United States District Court, D. Kansas

May 31, 2019

SANDRA G., [1] Plaintiff,
v.
NANCY A. BERRYHILL, Acting Commissioner of Social Security, Defendant.

          MEMORANDUM AND ORDER

          JOHN W. LUNGSTRUM UNITED STATES DISTRICT JUDGE.

         Plaintiff seeks review of a decision of the Acting Commissioner of Social Security (hereinafter Commissioner) denying Disability Insurance Benefits (DIB) pursuant to sections 216(i) and 223 of the Social Security Act, 42 U.S.C. §§ 416(i) and 423 (hereinafter the Act). Finding no error in the Administrative Law Judge's (ALJ) decision, the court ORDERS that judgment shall be entered pursuant to the fourth sentence of 42 U.S.C. § 405(g) AFFIRMING the Commissioner's final decision.

         I. Background

         Plaintiff argues that the ALJ erred when he accorded substantial weight to the opinions of certain medical sources but failed to include limitations opined by those sources in the residual functional capacity (RFC) assessed or to explain why he rejected those limitations.

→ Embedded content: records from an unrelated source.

(* ===== verification/GwStreamSpec.v ===== *)
(** Guarantees and limits of the gateway's response writers: events do not
    depend on how the stream is cut into writes, the bytes handed on do
    (through the shared buffer), a flagged chunk ends the stream, and a body
    without choices that arrives in pieces loses all but the last. *)
From S2P Require Import Prelude GoLib GoFloat GoJson GoHash Sensitive GwModeration GwModerationSpec GwStream.
Open Scope Z_scope.

(** ** Complete events *)

(** Fuel beyond the length of the data makes no difference. *)
Lemma complete_events_fuel n : ∀ m data, (length data ≤ n)%nat → (length data ≤ m)%nat →
  complete_events n data = complete_events m data.
Proof.
  induction n as [|n IH]; intros m data Hn Hm.
  - destruct data; [|simpl in Hn; lia]. by destruct m.
  - destruct m as [|m]; [destruct data; [done|simpl in Hm; lia]|]. cbn [complete_events].
    destruct (Cut data nlnl) as [[a rest]|] eqn:Hc; [|done]. apply Cut_Some in Hc as ->.
    rewrite !length_app in *. simpl in *. by rewrite (IH m rest) by lia.
Qed.

Lemma complete_events_tail n : ∀ s raws tail, complete_events n s = (raws, tail) → s = concat raws ++ tail.
Proof.
  induction n as [|n IH]; intros s raws tail Hr; cbn [complete_events] in Hr; [by injection Hr as <- <-|].
  destruct (Cut s nlnl) as [[a r]|] eqn:Hc; [|by injection Hr as <- <-].
  destruct (complete_events n r) as [l tl] eqn:Hr'. injection Hr as <- <-. apply IH in Hr'.
  apply Cut_Some in Hc as ->. cbn [concat]. rewrite Hr', <-!(assoc_L (++)). done.
Qed.

(** What has been found in a part of the stream is found again in the whole. *)
Lemma complete_events_app n : ∀ s t raws tail, (length (s ++ t) ≤ n)%nat →
  complete_events n s = (raws, tail) →
  complete_events n (s ++ t) = (raws ++ (complete_events n (tail ++ t)).1, (complete_events n (tail ++ t)).2).
Proof.
  induction n as [|n IH]; intros s t raws tail Hn Hs.
  - simpl in *. injection Hs as <- <-. done.
  - cbn [complete_events] in Hs. destruct (Cut s nlnl) as [[a rest]|] eqn:Hc.
    + destruct (complete_events n rest) as [l tl] eqn:Hr. injection Hs as <- <-.
      pose proof (Cut_Some _ _ _ _ Hc) as Heq. pose proof (complete_events_tail _ _ _ _ Hr) as Htl.
      assert (length (rest ++ t) ≤ n)%nat as Hlen by (subst s; rewrite !length_app in *; simpl in *; lia).
      rewrite <-(complete_events_fuel n (S n) (tl ++ t)) by (rewrite Htl, !length_app in Hlen; rewrite length_app; lia).
      cbn [complete_events]. rewrite (Cut_app _ t _ _ _ Hc), (IH rest t l tl Hlen Hr).
      by destruct (complete_events n (tl ++ t)).
    + injection Hs as <- <-. by destruct (complete_events (S n) (s ++ t)).
Qed.

(** ** The decoder *)

Abbreviation scan s := (complete_events (length s) s).

(** Type and data of the complete events of a stream. *)
Definition events_of (s : bytes) : list (bytes * bytes) := parseEvent <$> (scan s).1.
Definition view (e : Event) : bytes * bytes := (Type_ e, Data_ e).

(** All the events of a sequence of writes. *)
Fixpoint write_all (buf : bytes) (chunks : list bytes) : list Event * bytes :=
  match chunks with
  | [] => ([], buf)
  | p :: chunks' => let '(evs, buf) := Write buf p in
                    let '(evs', buf) := write_all buf chunks' in (evs ++ evs', buf)
  end.

Lemma fmap_with_offsets {A} (f : bytes → A) off raws : (λ v : nat * bytes, f v.2) <$> with_offsets off raws = f <$> raws.
Proof. revert off. induction raws as [|r raws IH]; intros off; [done|]. simpl. by rewrite IH. Qed.

Lemma Write_view buf p : view <$> (Write buf p).1 = events_of (buf ++ p) ∧ (Write buf p).2 = (scan (buf ++ p)).2.
Proof.
  unfold Write, events_of. destruct (complete_events _ _) as [raws tail]. simpl. split; [|done].
  rewrite <-list_fmap_compose, <-(fmap_with_offsets parseEvent 0 raws). apply list_fmap_ext.
  intros i v _. simpl. by destruct (parseEvent v.2).
Qed.

Lemma scan_app s t : scan (s ++ t) = ((scan s).1 ++ (scan ((scan s).2 ++ t)).1, (scan ((scan s).2 ++ t)).2).
Proof.
  destruct (scan s) as [raws tail] eqn:Hs. simpl. pose proof (complete_events_tail _ _ _ _ Hs) as Heq.
  rewrite (complete_events_fuel _ (length (s ++ t))) in Hs by (rewrite ?length_app; lia).
  rewrite (complete_events_app _ s t raws tail) by done.
  rewrite (complete_events_fuel (length (tail ++ t)) (length (s ++ t))); [done|lia|].
  rewrite Heq, !length_app. lia.
Qed.

Lemma write_all_spec chunks : ∀ buf s, (scan s).2 = buf →
  events_of (s ++ concat chunks) = events_of s ++ (view <$> (write_all buf chunks).1) ∧
  (write_all buf chunks).2 = (scan (s ++ concat chunks)).2.
Proof.
  induction chunks as [|p chunks IH]; intros buf s Hbuf; cbn [concat write_all].
  - rewrite !app_nil_r. by subst.
  - destruct (Write_view buf p) as [Hv Ht]. destruct (Write buf p) as [evs buf1]. simpl in Hv, Ht.
    pose proof (scan_app s p) as Hsp. rewrite Hbuf in Hsp.
    destruct (IH buf1 (s ++ p)) as [Hev Hbf]; [by rewrite Hsp, Ht|].
    destruct (write_all buf1 chunks) as [evs' buf2]. simpl in *.
    rewrite <-(assoc_L (++)) in Hev, Hbf. split; [|done]. rewrite Hev, fmap_app, (assoc_L (++)). f_equal.
    unfold events_of at 1. rewrite Hsp. cbn [fst]. rewrite fmap_app. by rewrite Hv.
Qed.

(** The type and data of the events the decoder returns depend only on
    the stream, not on how it is cut into writes: over any sequence of writes
    they are those of the concatenation, in order and once each, and what
    stays buffered is the part after the last blank line. *)
Theorem decoder_ignores_chunking chunks :
  (view <$> (write_all [] chunks).1) = events_of (concat chunks) ∧
  (write_all [] chunks).2 = (scan (concat chunks)).2.
Proof. destruct (write_all_spec chunks [] [] eq_refl) as [Hev Hbf]. simpl app in Hev, Hbf. by rewrite Hev. Qed.

Lemma views_concat (raws : list bytes) (arr : bytes) : ∀ off,
  concat ((λ v : nat * bytes, take (length v.2) (drop v.1 arr)) <$> with_offsets off raws) = take (length (concat raws)) (drop off arr).
Proof.
  induction raws as [|r raws IH]; intros off; [done|]. cbn [with_offsets]. rewrite fmap_cons. cbn [concat fst snd].
  rewrite IH, length_app, <-drop_drop. by rewrite take_take_drop.
Qed.

Lemma views_exact (raws : list bytes) : ∀ pre : bytes,
  (λ v : nat * bytes, take (length v.2) (drop v.1 (pre ++ concat raws))) <$> with_offsets (length pre) raws = raws.
Proof.
  induction raws as [|r raws IH]; intros pre; [done|]. cbn [with_offsets concat]. rewrite fmap_cons. cbn [fst snd]. f_equal.
  - by rewrite drop_app_length, take_app_length.
  - rewrite <-length_app, (assoc_L (++)). apply IH.
Qed.

(** The views the events are given, after the rest has been copied. *)
Lemma Write_raw buf p raws tail : scan (buf ++ p) = (raws, tail) →
  concat (Raw <$> (Write buf p).1) = take (length (concat raws)) (tail ++ drop (length tail) (buf ++ p)) ∧
  (tail = [] → Raw <$> (Write buf p).1 = raws).
Proof.
  intros Hs. pose proof (complete_events_tail _ _ _ _ Hs) as Heq. unfold Write. rewrite Hs. cbn [fst]. rewrite <-list_fmap_compose.
  assert (Hview : ∀ arr, ((λ v : nat * bytes, let '(ty, d) := parseEvent v.2 in mk_evt ty d (take (length v.2) (drop v.1 arr))) <$> with_offsets 0 raws)
    = (λ v : nat * bytes, mk_evt (parseEvent v.2).1 (parseEvent v.2).2 (take (length v.2) (drop v.1 arr))) <$> with_offsets 0 raws).
  { intros arr. apply list_fmap_ext. intros i v _. by destruct (parseEvent v.2). }
  assert (Hraws : ∀ arr, (Raw ∘ λ v : nat * bytes, let '(ty, d) := parseEvent v.2 in mk_evt ty d (take (length v.2) (drop v.1 arr))) <$> with_offsets 0 raws
    = (λ v : nat * bytes, take (length v.2) (drop v.1 arr)) <$> with_offsets 0 raws).
  { intros arr. rewrite list_fmap_compose, Hview, <-list_fmap_compose. done. }
  rewrite Hraws. split.
  - by rewrite views_concat, drop_0.
  - intros ->. rewrite Heq, app_nil_r. cbn. rewrite drop_0. apply (views_exact raws [] ).
Qed.

(** The bytes of the events are not safe. Complete events [raws] and the
    incomplete rest [tail] of a write share one array, and [tail] is copied to
    its front before the caller reads [Raw]: what the caller reads, end to
    end, is the array with its first [len(tail)] bytes replaced by [tail].
    The events arrive intact when a write ends with an event, and in general
    only if [tail] repeats the bytes it overwrites. *)
Theorem raw_bytes_overwritten buf p raws tail :
  scan (buf ++ p) = (raws, tail) →
  buf ++ p = concat raws ++ tail ∧
  concat (Raw <$> (Write buf p).1) = take (length (concat raws)) (tail ++ drop (length tail) (buf ++ p)) ∧
  (tail = [] → concat (Raw <$> (Write buf p).1) = buf ++ p) ∧
  ((length tail ≤ length (concat raws))%nat →
     concat (Raw <$> (Write buf p).1) = concat raws ↔ tail = take (length tail) (concat raws)).
Proof.
  intros Hs. pose proof (complete_events_tail _ _ _ _ Hs) as Heq.
  destruct (Write_raw buf p raws tail Hs) as [Hraw _].
  split_and!; [done|done| |].
  - intros ->. rewrite Hraw, Heq. simpl. by rewrite app_nil_r, drop_0, take_ge.
  - intros Hl. rewrite Hraw, Heq. rewrite take_app, (take_ge tail) by done.
    rewrite drop_app_le, take_app_le by (rewrite ?length_drop; lia). rewrite take_ge by (rewrite length_drop; lia). split.
    + intros Hc. apply (f_equal (take (length tail))) in Hc. by rewrite take_app_length in Hc.
    + intros Ht. rewrite Ht at 1. apply take_drop.
Qed.

Lemma raw_bytes_overwritten_witness :
  let p := bs "data: one" ++ nlnl ++ bs "data: tw" in
  scan ([] ++ p) = ([bs "data: one" ++ nlnl], bs "data: tw") ∧
  (Write [] p).1 = [mk_evt [] (bs "one") (bs "data: twe" ++ nlnl)] ∧
  concat (Raw <$> (Write [] p).1) = take 11 (bs "data: tw" ++ drop 8 p).
Proof.
  split; [vm_compute; reflexivity|]. split; [vm_compute; reflexivity|].
  apply (raw_bytes_overwritten [] (bs "data: one" ++ nlnl ++ bs "data: tw") [bs "data: one" ++ nlnl] (bs "data: tw")).
  vm_compute. reflexivity.
Defined.

(** ** The streaming writer *)

Section stream.
Context {W : Type} `{!Moderation W}.
Variable decode_chunk : bytes → option ChatCompletionChunk.
Variable marshal_chunk : ChatCompletionChunk → bytes.
Variable has_counter : bool.
Variable now : Z.
Notation stream_events := (stream_events decode_chunk marshal_chunk has_counter).

(** The verdicts on an event: moderation asked about its chunk in some state
    of its world flagged it; or did not, or failed, or the event is no chunk. *)
Definition flagged (id : bytes) (e : Event) : Prop :=
  ∃ c w res, decode_chunk (Data_ e) = Some c ∧ (mod_CheckChatStreamResponse c id w).1 = Ret res ∧ IsSensitive res = true.
Definition unflagged (id : bytes) (e : Event) : Prop :=
  ∀ c, decode_chunk (Data_ e) = Some c → ∃ w,
    match (mod_CheckChatStreamResponse c id w).1 with Ret res => IsSensitive res = false | Fail _ => True | Panic => False end.

Definition refusal (l : list bytes) : Prop :=
  ∃ c ix, ck_Choices c = [plain_choice blocked_message (bs "sensitive") ix] ∧
    l = [bs "data: " ++ marshal_chunk c ++ nlnl; bs "data: [DONE]" ++ nlnl].

(** What became of the events [events] when [added] was sent and the write
    ended with [o]: those of [pre] that have data were handed on, all of them
    unflagged or the end marker; [post] was not reached. *)
Definition delivered (id : bytes) (n : Z) (events : list Event) (added : list bytes) (o : outcome unit Z) : Prop :=
  ∃ pre post extra, events = pre ++ post ∧
    added = (Raw <$> filter (λ e, Data_ e ≠ []) pre) ++ extra ∧
    Forall (λ e, Data_ e = [] ∨ Data_ e = bs "[DONE]" ∨ unflagged id e) pre ∧
    match o with
    | Ret k => k = n ∧ extra = [] ∧ (post = [] ∨ ∃ e, last pre = Some e ∧ Data_ e = bs "[DONE]")
    | Fail _ => refusal extra ∧ ∃ e post', post = e :: post' ∧ flagged id e
    | Panic => extra = []
    end.

Lemma delivered_cons id n e events added o : Data_ e = [] ∨ unflagged id e →
  delivered id n events added o → delivered id n (e :: events) ((if decide (Data_ e = []) then [] else [Raw e]) ++ added) o.
Proof.
  intros He (pre & post & extra & -> & -> & Hall & Ho). exists (e :: pre), post, extra. split_and!; [done| | |].
  - rewrite filter_cons. by destruct (decide (Data_ e = [])), (decide (Data_ e ≠ [])).
  - constructor; [destruct He; eauto|done].
  - destruct o; [|done|done]. destruct Ho as (-> & -> & Hp). split_and!; [done|done|]. destruct Hp as [?|(d & Hl & ?)]; [by left|right].
    exists d. split; [|done]. by destruct pre.
Qed.

Lemma capture_written c data rw : written (capture has_counter c data rw) = written rw ∧ rw_id (capture has_counter c data rw) = rw_id rw.
Proof. unfold capture. by repeat case_match. Qed.

Lemma stream_events_decoder n events : ∀ rw w o rw' w', stream_events n events (rw, w) = (o, (rw', w')) → decoder rw' = decoder rw.
Proof.
  assert (Hcap : ∀ c data rw, decoder (capture has_counter c data rw) = decoder rw) by (intros; unfold capture; by repeat case_match).
  induction events as [|e events IH]; intros rw w o rw' w' Hrun; cbn [GwStream.stream_events] in Hrun; [by injection Hrun as <- <- <-|].
  case_decide; [by apply (IH _ _ _ _ _ Hrun)|]. case_decide; [by injection Hrun as <- <- <-|].
  destruct (decode_chunk (Data_ e)) as [c|]; [|by apply (IH _ _ _ _ _ Hrun)].
  unfold mbind, io_bind, update, io_modify, io_gets, ask in Hrun. cbn [fst snd] in Hrun.
  destruct (mod_CheckChatStreamResponse c _ w) as [[res|err|] w1]; cbn [fst snd] in Hrun.
  - destruct (IsSensitive res); [|apply IH in Hrun; cbn in Hrun; by rewrite Hrun].
    destruct (generateSensitiveRespForContent c); injection Hrun as <- <- <-; cbn; apply Hcap.
  - apply IH in Hrun. cbn in Hrun. by rewrite Hrun.
  - injection Hrun as <- <- <-. apply Hcap.
Qed.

         The court's review is guided by the Act. Wall v. Astrue, 561 F.3d 1048, 1052 (10th Cir. 2009). Section 405(g) of the Act provides that in judicial review “[t]he findings of the Commissioner as to any fact, if supported by substantial evidence, shall be conclusive.” 42 U.S.C. § 405(g). The court must determine whether the ALJ's factual findings are supported by substantial evidence in the record and whether he applied the correct legal standard. Lax v. Astrue, 489 F.3d 1080, 1084 (10th Cir. 2007); accord, White v. Barnhart, 287 F.3d 903, 905 (10th Cir. 2001). Substantial evidence is more than a scintilla, but it is less than a preponderance; it is “such relevant evidence as a reasonable mind might accept as adequate to support a conclusion.” Richardson v. Perales, 402 U.S. 389, 401 (1971); see also, Wall, 561 F.3d at 1052; Gossett v. Bowen, 862 F.2d 802, 804 (10th Cir. 1988).

         The court may “neither reweigh the evidence nor substitute [its] judgment for that of the agency.” Bowman v. Astrue, 511 F.3d 1270, 1272 (10th Cir. 2008) (quoting Casias v. Sec'y of Health & Human Servs., 933 F.2d 799, 800 (10th Cir. 1991)); accord, Hackett v. Barnhart, 395 F.3d 1168, 1172 (10th Cir. 2005); see also, Bowling v. Shalala, 36 F.3d 431, 434 (5th Cir. 1994) (The court “may not reweigh the evidence in the record, nor try the issues de novo, nor substitute [the Court's] judgment for the [Commissioner's], even if the evidence preponderates against the [Commissioner's] decision.”) (quoting Harrell v. Bowen, 862 F.2d 471, 475 (5th Cir. 1988)). Nonetheless, the determination whether substantial evidence supports the Commissioner's decision is not simply a quantitative exercise, for evidence is not substantial if it is overwhelmed by other evidence or if it constitutes mere conclusion. Gossett, 862 F.2d at 804-05; Ray v. Bowen, 865 F.2d 222, 224 (10th Cir. 1989).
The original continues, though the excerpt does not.